Roz is in the middle of her stress test. So far, no heart attacks. Taub orders Roz to work harder on the exercise machine. Meanwhile, he and Yonatan appear to be testing her at NASA, judging by all the machines and blinky lights in the booth. "I am going harder, damn it!" Roz says, and Yonatan starts to wonder if perhaps House was right about Roz. Didn't Yonatan want House thrown off the case? Whatever happened to that? Yonatan worries that if they cure Roz, she'll go back to her old life and leave him. "I don't think it's likely," Taub offers. But if it did happen, he helpfully supplies, Yonatan will "find someone else." Taub doubts Yonatan could be truly in love with Roz after only three dates anyway. Yonatan asks Taub how long he's been married. Taub says twelve years and claims to be just as in love with his wife now as he was when they got married. Hopefully more so than the day he cheated on her. Yonatan thinks you should love your spouse more than you did when you married her. "The more you know someone, the more you should love them," he says. Taub tells Roz she can stop the stress test; her heart is fine. Just when Yonatan has some hope for his wife, she collapses on the ground, complaining of leg pain.

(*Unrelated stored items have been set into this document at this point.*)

(* ===== verification/Pool.v ===== *)
(** * Worker pools

    [Supervisor._spawn_pool] of [src/lapinbeam/supervisor.py] and [PoolRef] of
    [src/lapinbeam/refs.py]: the dispatcher that puts messages on the shared
    queue or, with a [key], on the queue of the worker the key selects; the
    workers' loop; spawning and stopping.  The queues belong to the closures
    of [_spawn_pool], not to the node, so they are a state of their own, and
    so is how far each worker's [receive] has come. *)

From stdpp Require Import pretty.
From S2P Require Import Prelude Values NodeId Actors State PeerEvents Asyncio Node NodeProps Links.
From S2P Require Import Supervisor SupervisorProps Refs.

(** ** Arguments *)

(** [handler]: a function, which may be a coroutine function, or an [@actor]
    class. *)
Inductive pool_handler := HFunction (is_coroutine : bool) | HActorClass (cls : string) (meta : actor_meta).

(** The checks on [executor], the last one by the executor itself. *)
Definition check_executor (handler : pool_handler) (executor : option string) (n_workers : nat) : exn + unit :=
  match executor with
  | None => inr tt
  | Some x =>
      if negb (bool_decide (x ∈ ["thread"; "process"]))
      then inl (ValueError ("executor must be 'thread', 'process', or None, not " +:+ py_repr x))
      else
        match handler with
        | HActorClass _ _ =>
            inl (TypeError ("spawn_pool(executor=...) doesn't support an @actor class handler " +:+
              "— per-instance state can't cross a thread/process boundary; use a " +:+ "plain function"))
        | HFunction true =>
            inl (TypeError ("spawn_pool(executor=...) requires a synchronous handler (def, not " +:+
              "async def) — it runs off the event loop, in a real thread/process"))
        | HFunction false =>
            if bool_decide (n_workers = 0) then inl (ValueError "max_workers must be greater than 0") else inr tt
        end
  end.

Foreman updates House on Roz's non-lupus and new leg pain. He thinks there's a clot causing the pain, and House takes leg clots very seriously, so he orders up both an MRI OF DOOOM!!! and an fMRI (the "F" is for FUCKING DOOOM!!! I guess). With that, House orders Foreman to give him ten dollars because he missed lunch. Foreman says he thought House just got back from lunch. Wait wait wait -- what is Wilson doing having alcoholic beverages for lunch? No wonder he's so bad at oncology. Also, Foreman gives House ten dollars because he's a sucker.

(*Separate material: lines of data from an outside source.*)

(* ===== verification/Runtime.v ===== *)
(** * The node as a transition system

    [run_job] runs one of the tasks that the code creates and forgets;
    [run_step] has one case per thing that can happen on a node: a turn of a
    child's or a driver's task, a timer, a delivery, a call of the public
    functions, a message to a reserved actor, an event of the core.  What
    [Heap.v] proves of every step holds in every state a program on top of
    the library can reach, in whatever order things happen. *)

From stdpp Require Import pretty.
From S2P Require Import Prelude Values NodeId Actors State PeerEvents Asyncio Node NodeProps Links.
From S2P Require Import Monitors Groups Registry Supervisor Setup SupervisorProps Refs Pool.

Section runtime.
Context {codec : PayloadCodec}.

(** ** Jobs *)

Definition job_body (j : job) : M st unit :=
  match j with
  | JDeliverExit from_label target_name reason => _deliver_exit from_label target_name reason
  | JNotifyRemoteExit peer_id target_name actor_name reason =>
      _notify_remote_exit peer_id target_name actor_name reason
  | JDeliverDown ref actor_label reason => _deliver_down ref actor_label reason
  | JNotifyRemoteDown peer_id ref actor_name reason =>
      _notify_remote_down peer_id ref actor_name reason
  | JGroupDelta peer_id group m v => group_send_delta peer_id group m v
  | JGroupSnapshot peer_id => group_send_snapshot peer_id
  | JRegistryDelta peer_id name o v => registry_send_delta peer_id name o v
  | JRegistrySnapshot peer_id => registry_send_snapshot peer_id
  end.

(** The loop runs the oldest of them; an exception stays in its task. *)
Definition run_job : M st unit :=
  let! s := get in
  match jobs s with
  | [] => ret tt
  | j :: js => modify (λ s, s <| jobs := js |>) ;; try_except (job_body j) (λ _, ret tt)
  end.

(** ** What can happen *)

Inductive feature := FLinks | FMonitors | FGroups | FRegistry | FDiscovery.

Inductive api :=
| ASpawn (sp : sid) (cls : string) (meta : actor_meta)
| ASpawnSupervisor (sp : sid) (name : string) (build : list build_op) (strat : string)
    (max : nat) (window : Z)
| ASupervisor (strat : string) (max : nat) (window : Z)
| ACancel (c : cid)
| AShutdown (sp : sid)
| ASend (ref : actor_ref) (msg : pyval) (rt : option string) (corr : option Z)
| ALink (me : option string) (other : actor_ref)
| AUnlink (me : option string) (other : actor_ref)
| ATrapExit (me : option string) (enabled : bool)
| AMonitor (me : option string) (uuid : string) (other : actor_ref)
| ADemonitor (me : option string) (ref : string)
| AJoinGroup (group : string) (ref me : option string)
| ALeaveGroup (group : string) (ref me : option string)
| ARegisterName (name : string) (ref me : option string)
| AUnregisterName (name : string) (ref me : option string)
| AAsk (ref : actor_ref) (n : N) (maxsize : nat) (msg : pyval)
| AAskEnd (n : N) (q : qid)
| AReply (meta : message_meta) (msg : pyval)
| ASetup (feature : feature) (sp : sid)
| AListen (id : nat) (raises : bool)
| AStop
| AStart (bound : core_start) (refuses : string → pyval → option exn)
| AConnect (peer_id : string) (connected_since : bool)
| AConnectEnd (peer_id : string) (i : fid)
| AForgetPeer (peer_id : string)
| AStream (fuel : nat) (n : N) (q : qid)
| AReplyStream (meta : message_meta) (msg : pyval) (final : bool)
| ASpawnPool (sp : sid) (handler : pool_handler) (n_workers : nat) (name : string)
    (queue_capacity : option nat) (executor : option string) (key : option (pyval → exn + Z))
| APoolStop (d : cid) (ws : list cid)
| APoolStopEnd (sp : sid) (d : cid) (ws : list cid).

Definition forget {A} (m : M st A) : M st unit := m ;; ret tt.

Definition run_api (a : api) : M st unit :=
  match a with
  | ASpawn sp cls meta => forget (spawn sp cls meta)
  | ASpawnSupervisor sp name b strat max window => forget (spawn_supervisor sp name b strat max window)
  | ASupervisor strat max window => forget (Supervisor_new strat max window)
  | ACancel c => cancel_child c
  | AShutdown sp => shutdown sp
  | ASend ref msg rt corr => ref_send ref msg rt corr
  | ALink me other => link me other
  | AUnlink me other => unlink me other
  | ATrapExit me enabled => trap_exit me enabled
  | AMonitor me uuid other => forget (monitor me uuid other)
  | ADemonitor me ref => demonitor me ref
  | AJoinGroup group ref me => join_group group ref me
  | ALeaveGroup group ref me => leave_group group ref me
  | ARegisterName name ref me => register_name name ref me
  | AUnregisterName name ref me => unregister_name name ref me
  | AAsk ref n maxsize msg => forget (ask_begin ref n maxsize msg)
  | AAskEnd n q => forget (ask_end n q)
  | AReply meta msg => reply meta msg
  | ASetup FLinks sp => forget (register_links sp)
  | ASetup FMonitors sp => forget (register_monitors sp)
  | ASetup FGroups sp => forget (register_groups sp)
  | ASetup FRegistry sp => forget (register_registry sp)
  | ASetup FDiscovery sp => forget (register_discovery sp)
  | AListen id raises => on_event (LUser id raises)
  | AStop => forget stop_begin
  | AStart bound refuses => start bound refuses
  | AConnect peer_id since => forget (connect_peer_begin peer_id since)
  | AConnectEnd peer_id i => connect_peer_end peer_id i
  | AForgetPeer peer_id => forget_peer peer_id
  | AStream fuel n q => forget (stream_loop fuel n q)
  | AReplyStream meta msg final => send_stream meta msg final
  | ASpawnPool sp handler n_workers name queue_capacity executor key =>
      forget (_spawn_pool sp handler n_workers name queue_capacity executor key)
  | APoolStop d ws => forget (pool_stop_begin d ws)
  | APoolStopEnd sp d ws => pool_stop_end sp d ws
  end.

Inductive step :=
| STask (t : tid) (ctor : option exn) (now : Z)                 (* a turn of a child's task *)
| SDrive (t : tid) (h : handler_result)                         (* a turn of a driver *)
| STimer (t : tid)
| SJob
| SApi (a : api)
| SDeliver (name : string) (q : qid) (payload : pyval) (meta : message_meta)   (* a frame arrives *)
| SEvent (ev : event)                                           (* the core reports *)
| SLinks (msg : pyval)                                          (* the reserved actors' handlers *)
| SMonitors (msg : pyval)
| SGroups (msg : pyval)
| SRegistry (msg : pyval)
| SPeers (peers : gset string)                                  (* connections come and go *)
| SRefuses (f : string → pyval → option exn)                    (* so do the reasons to refuse a message *)
| SIds (n : Z)                                                  (* handshakes and heartbeats take numbers *)
| STransmit                                                     (* the core sends its oldest frame *)
| SStopped.                                                     (* the rest of [stop] *)

Definition core_set_peers (peers : gset string) : M core_t unit :=
  modify (λ co, co <| co_peers := peers |>).
Definition core_set_refuses (f : string → pyval → option exn) : M core_t unit :=
  modify (λ co, co <| co_refuses := f |>).
Definition core_used_ids (n : Z) : M core_t unit :=
  modify (λ co, co <| co_next_msg_id ::= λ z, ((z + n) mod 2 ^ 64)%Z |>).
Definition core_transmit : M core_t unit :=
  modify (λ co, co <| co_out ::= tail |>).

Definition run_step (l : step) : M st unit :=
  match l with
  | STask t ctor now => step_child t ctor now
  | SDrive t h => step_driver t h
  | STimer t => fire_timer t
  | SJob => run_job
  | SApi a => run_api a
  | SDeliver name q payload meta => deliver_callback name q payload meta
  | SEvent ev => _on_core_event ev
  | SLinks msg => link_actor_receive msg
  | SMonitors msg => monitor_actor_receive msg
  | SGroups msg => groups_actor_receive msg
  | SRegistry msg => registry_actor_receive msg
  | SPeers peers => with_core (core_set_peers peers)
  | SRefuses f => with_core (core_set_refuses f)
  | SIds n => with_core (core_used_ids n)
  | STransmit => with_core core_transmit
  | SStopped => stop_end
  end.

(** A program can only name supervisors that it has, and the core writes the
    ids of its peers. *)
Definition valid (l : step) (s : st) : Prop :=
  match l with
  | SApi (ASpawn sp _ _ | ASpawnSupervisor sp _ _ _ _ _ | ASetup _ sp | ASpawnPool sp _ _ _ _ _ _) =>
      is_Some (sups s !! sp)
  | SPeers peers => set_Forall (λ p, canonical p = inr p) peers
  | _ => True
  end.

(** A node from its construction on. *)
Inductive reachable : st → Prop :=
| reach_init id capacity bound refuses :
    reachable (exec (start bound refuses) (Node_init id capacity))
| reach_step s l : reachable s → valid l s → reachable (exec (run_step l) s).

End runtime.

I'm very excited about this new fMRI, so I did some research. Apparently, it shows neural activity in the brain and spinal cord. Sure enough, there's a 3D picture of Roz's brain spinning around on Foreman and Gertrude's monitors. Instead of watching that while various colors light up various parts of Roz's brain, Foreman grills Gertrude, who says that people like to oversimplify things and put everyone in categories. "No one can describe themselves in ten words; why would we want to hear anyone else do it?" Gertrude says. Oh, shut up, Gertrude. A first name is convenient. Just fucking get one already and stop complaining about being put in a box. You're not as complicated as you think you are. Foreman isn't taking any of her shit today, so he just says he's sure she has many complicated reasons for wanting to keep herself a mystery. For instance, she's bisexual. Gertrude's eyes bulge slightly and she turns and stares at Foreman. "Denial would've worked before the long, vacant stare," Foreman says. Ha! So...Gertrude thinks she's super-special because she's bi? Since when was being like every other sophomore female college student special? Also, I am renaming her Biana just to get as much mileage out of her bisexuality as I can in the forty minutes before the season ends. "People who have a problem with boxes are people who don't fit them," Foreman says. Or they're people who like both boxes and penis. Foreman assures Biana that he doesn't care enough about her to tell anyone else about this.